Reports vs Analytics: What Is the Difference?
Reports describe what happened. Analytics explains why and what to do next. Learn when to use each.
Key Takeaways
- Reports answer: what happened?
- Analytics answers: why did it happen, and what should we do?
- Descriptive, diagnostic, predictive, and prescriptive are the four analytics levels
- Most businesses are stuck at reporting; the value is in analytics
The core difference
A report is a structured summary of what happened. Your weekly sales report tells you revenue, units sold, and top products. Analytics goes further — it asks why revenue was up or down, what drove it, whether the pattern will continue, and what action you should take.
The four levels of analytics
Descriptive analytics answers what happened — standard reports live here. Diagnostic analytics answers why it happened — drilling into a revenue drop to find it came from one underperforming product. Predictive analytics asks what is likely to happen next. Prescriptive analytics recommends what action to take. Most SME businesses operate almost entirely at the descriptive level.

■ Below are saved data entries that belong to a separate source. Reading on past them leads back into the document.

Definition check_header (name value : bytes) : option CheckError :=
  match name with
  | [] => Some CEmptyFieldName
  | c :: rest =>
    let is_pseudo := c =? 58 in
    match check_name_bytes (if is_pseudo then rest else name) with
    | Some e => Some e
    | None =>
      if is_pseudo && (len name =? 1) then Some CUnknownPseudoHeader
      else if is_pseudo && negb (is_known_pseudo_header name) then Some CUnknownPseudoHeader
      else match check_value_bytes value with
      | Some e => Some e
      | None =>
        let bad_edge := match head value, last value with
          | Some first, Some last => negb (is_field_vchar first) || negb (is_field_vchar last)
          | _, _ => false
          end in
        if bad_edge then Some CFieldValueLeadingOrTrailingWhitespace
        else if is_pseudo then check_pseudo_value name value
        else None
      end
    end
  end.

(** [Header] and its constructors. *)
Record Header := mkHeader { name : bytes; value : bytes; never_indexed : bool }.

#[export] Instance Header_eq_dec : EqDecision Header.
Proof. solve_decision. Defined.

Definition header_error (n v : bytes) (e : CheckError) : HeaderError :=
  match e with
  | CEmptyFieldName => EmptyFieldName
  | CUppercaseFieldName => UppercaseFieldName n
  | CInvalidFieldNameByte b => InvalidFieldNameByte n b
  | CInvalidFieldValueByte b => InvalidFieldValueByte n b
  | CFieldValueLeadingOrTrailingWhitespace => FieldValueLeadingOrTrailingWhitespace n
  | CUnknownPseudoHeader => UnknownPseudoHeader n
  | CInvalidPseudoHeaderValue => InvalidPseudoHeaderValue n v
  end.

Definition header_new (n v : bytes) : result HeaderError Header :=
  match check_header n v with
  | None => Ok (mkHeader n v false)
  | Some e => Err (header_error n v e)
  end.

(** [Header::from_validated_parts_internal]. *)
Definition from_validated_parts_internal (n v : bytes) : Header := mkHeader n v false.
Definition with_never_indexed (h : Header) (b : bool) : Header := mkHeader (name h) (value h) b.
Definition header_size (h : Header) : Z := len (name h) + len (value h) + 32.

Definition header_ok (h : Header) : Prop := bytes_ok (name h) /\ bytes_ok (value h).

(** ** The grammar *)
Definition token (f : Z -> bool) (l : bytes) : Prop := l <> [] /\ Forall (fun b => f b = true) l.

(** protocol = token [ "/" token ] (RFC 9110 Section 7.8). *)
Definition upgrade_token (v : bytes) : Prop :=
  token is_tchar v \/
  exists n ver, token is_tchar n /\ token is_tchar ver /\ v = n ++ 47 :: ver.

Definition scheme_grammar (v : bytes) : Prop :=
  exists c r, v = c :: r /\ is_alpha c = true /\
    Forall (fun b => is_alnum b || (b =? 43) || (b =? 45) || (b =? 46) = true) r.

Definition pseudo_value_grammar (n v : bytes) : Prop :=
  (n = str ":method" -> token is_tchar v) /\
  (n = str ":scheme" -> scheme_grammar v) /\
  (n = str ":status" -> len v = 3 /\ Forall (fun b => is_digit b = true) v) /\
  (n = str ":protocol" -> upgrade_token v).

(** field-value: visible characters, with blanks only between them. *)
Definition value_grammar (v : bytes) : Prop :=
  Forall (fun b => is_field_vchar b = true \/ b = 32 \/ b = 9) v /\
  (forall b r, v = b :: r -> is_field_vchar b = true) /\
  (forall b r, v = r ++ [b] -> is_field_vchar b = true).

Definition header_grammar (n v : bytes) : Prop :=
  (token is_lowercase_token_byte n \/ n ∈ KNOWN_PSEUDO_HEADERS) /\
  value_grammar v /\ pseudo_value_grammar n v.

(** ** [check_header] decides the grammar *)
Lemma bytes_eqb_eq a b : bytes_eqb a b = true <-> a = b.
Proof. apply bool_decide_eq_true. Qed.
Lemma bytes_eqb_neq a b : bytes_eqb a b = false <-> a <> b.
Proof. apply bool_decide_eq_false. Qed.

Lemma punct_cases b : existsb (Z.eqb b) token_punct = true -> b ∈ token_punct.
Proof. intros (x & Hx & ->%Z.eqb_eq)%existsb_exists. by apply list_elem_of_In. Qed.

Lemma lowercase_not_upper b : is_lowercase_token_byte b = true -> is_upper b = false /\ b <> 58.
Proof.
  unfold is_lowercase_token_byte, is_digit, is_lower, is_upper, in_range.
  destruct (existsb _ _) eqn:E; cbn [orb].
  - intros _. apply punct_cases in E. vm_compute in E. set_unfold in E.
    destruct_or!; try done; subst; by split.
  - rewrite !orb_true_iff, !andb_true_iff. intros [?|?]; zify_bool; split;
      (try apply andb_false_iff); lia.
Qed.

Lemma check_name_bytes_None l :
  check_name_bytes l = None <-> Forall (fun b => is_lowercase_token_byte b = true) l.
Proof.
  induction l as [|b r IH]; cbn; [by split|]. rewrite Forall_cons, <- IH.
  destruct (is_lowercase_token_byte b) eqn:E; cbn [negb].
  - destruct (lowercase_not_upper b E) as [-> _]. naive_solver.
  - destruct (is_upper b); naive_solver.
Qed.

Lemma check_value_bytes_None l :
  check_value_bytes l = None <->
  Forall (fun b => is_field_vchar b = true \/ b = 32 \/ b = 9) l.
Proof.
  induction l as [|b r IH]; cbn; [by split|]. rewrite Forall_cons, <- IH.
  destruct (is_field_vchar b); cbn [orb negb]; [naive_solver|].
  destruct (Z.eqb_spec b 32), (Z.eqb_spec b 9); cbn; naive_solver.
Qed.

Lemma forallb_Forall_true {A} (f : A -> bool) l :
  forallb f l = true <-> Forall (fun x => f x = true) l.
Proof. rewrite forallb_forall, List.Forall_forall. done. Qed.

Lemma find_slash_spec l i :
  match find_slash l i with
  | None => Forall (fun b => b <> 47) l
  | Some j => exists a r, l = a ++ 47 :: r /\ Forall (fun b => b <> 47) a /\ j = i + len a
  end.
Proof.
  revert i. induction l as [|b r IH]; intros i; cbn [find_slash]; [done|].
  destruct (Z.eqb_spec b 47) as [->|].
  - exists [], r. split_and!; [done..|rewrite len_nil; lia].
  - specialize (IH (i + 1)). destruct (find_slash r (i + 1)).
    + destruct IH as (a & r' & -> & Ha & ->). exists (b :: a), r'.
      split_and!; [done|by constructor|rewrite len_cons; lia].
    + by constructor.
Qed.

Lemma tchar_not_slash l : Forall (fun b => is_tchar b = true) l -> Forall (fun b => b <> 47) l.
Proof. intros H. eapply Forall_impl; [exact H|]. intros b Hb ->. vm_compute in Hb. done. Qed.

Why most businesses are stuck at reporting
Reports are easy to generate and easy to read. Analytics requires asking better questions, connecting multiple data sources, and tolerating some uncertainty. The shift from a reporting culture to an analytics culture is as much a change management challenge as a technical one.
When to use each
Use a report for regular cadence communication — weekly revenue, monthly P&L, quarterly board pack. Use analytics when something unexpected happens, when you need to make a significant decision, or when you want to test a hypothesis.